Required action
Write only the number of lines in the records beneath that hold "Hrow".

Provided entries

__________

Lemma tally_step_earliest X tl gp gb nb rnd nb' i :
  tally_step metric X (Some tl) false gp gb nb rnd = Ok nb' →
  i < length X → strictly_earliest tl i →
  cell nb' i 0 = S <$> cell nb i 0.
Proof.
  unfold tally_step. rsimpl. intros H Hi (t_i & Hti & Hearly).
  destruct (take_columns X rnd) as [_X|e] eqn:EX; [|done].
  apply rmap_lookup in EX as [HlX _].
  destruct (dist_fn metric gp (Some tl) gb _X) as [D|e] eqn:ED; [|done].
  fold (masked (Some tl) D) in H.
  destruct (masked (Some tl) D) as [dm|e] eqn:EM; [|done].
  destruct (nanargmin dm) as [args|e] eqn:EA; [|done].
  injection H as <-. rewrite cell_incr_at.
  apply rmap_lookup in EA as [Hla HA].
  destruct (dist_fn_cells metric gp (Some tl) gb _X D i i ED) as (d & Hd & _);
    [lia..|].
  assert (is_Some (dm !! i)) as [row Hrow].
  { unfold masked, mask_nan in EM. destruct (_ =? _); [|done].
    injection EM as <-. rewrite lookup_zip_with.
    unfold causal_mask. rewrite list_lookup_fmap, Hti. simpl.
    unfold fill_diagonal. rewrite list_lookup_imap.
    unfold cell in Hd. destruct (D !! i); [by eexists|done]. }
  destruct (lookup_lt_is_Some_2 args i) as [a Ha];
    [rewrite Hla; by eapply lookup_lt_Some|].
  destruct (HA _ _ Ha) as (row' & Hrow' & Harg).
  rewrite Hrow in Hrow'. injection Hrow' as <-.
  assert (a = 0) as ->.
  { apply (nanargmin_row_unselectable row a Harg).
    apply Forall_lookup. intros j v Hv.
    apply (masked_cell_excluded (Some tl) D dm i j v EM).
    - unfold cell. by rewrite Hrow.
    - destruct (decide (i = j)) as [->|Hne]; [by left|right].
      unfold masked, mask_nan in EM. destruct (_ =? _); [|done].
      injection EM as <-.
      assert (cell (zip_with (zip_with (fun (p : bool) d => if p then d else NaN))
                      (causal_mask tl) (fill_diagonal PInf D)) i j = Some v)
        as Hc by (unfold cell; by rewrite Hrow).
      rewrite cell_zip_with, cell_causal_mask, Hti in Hc.
      destruct (tl !! j) as [t_j|] eqn:Hj; [|done].
      exists tl, t_i, t_j. repeat split; try done. apply (Hearly j); done. }
  rewrite bool_decide_eq_true_2; [done|].
  apply elem_of_lookup_zip_with. exists i, i, 0. repeat split; [|done].
  by apply lookup_seq.
Qed.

__________

Written response
5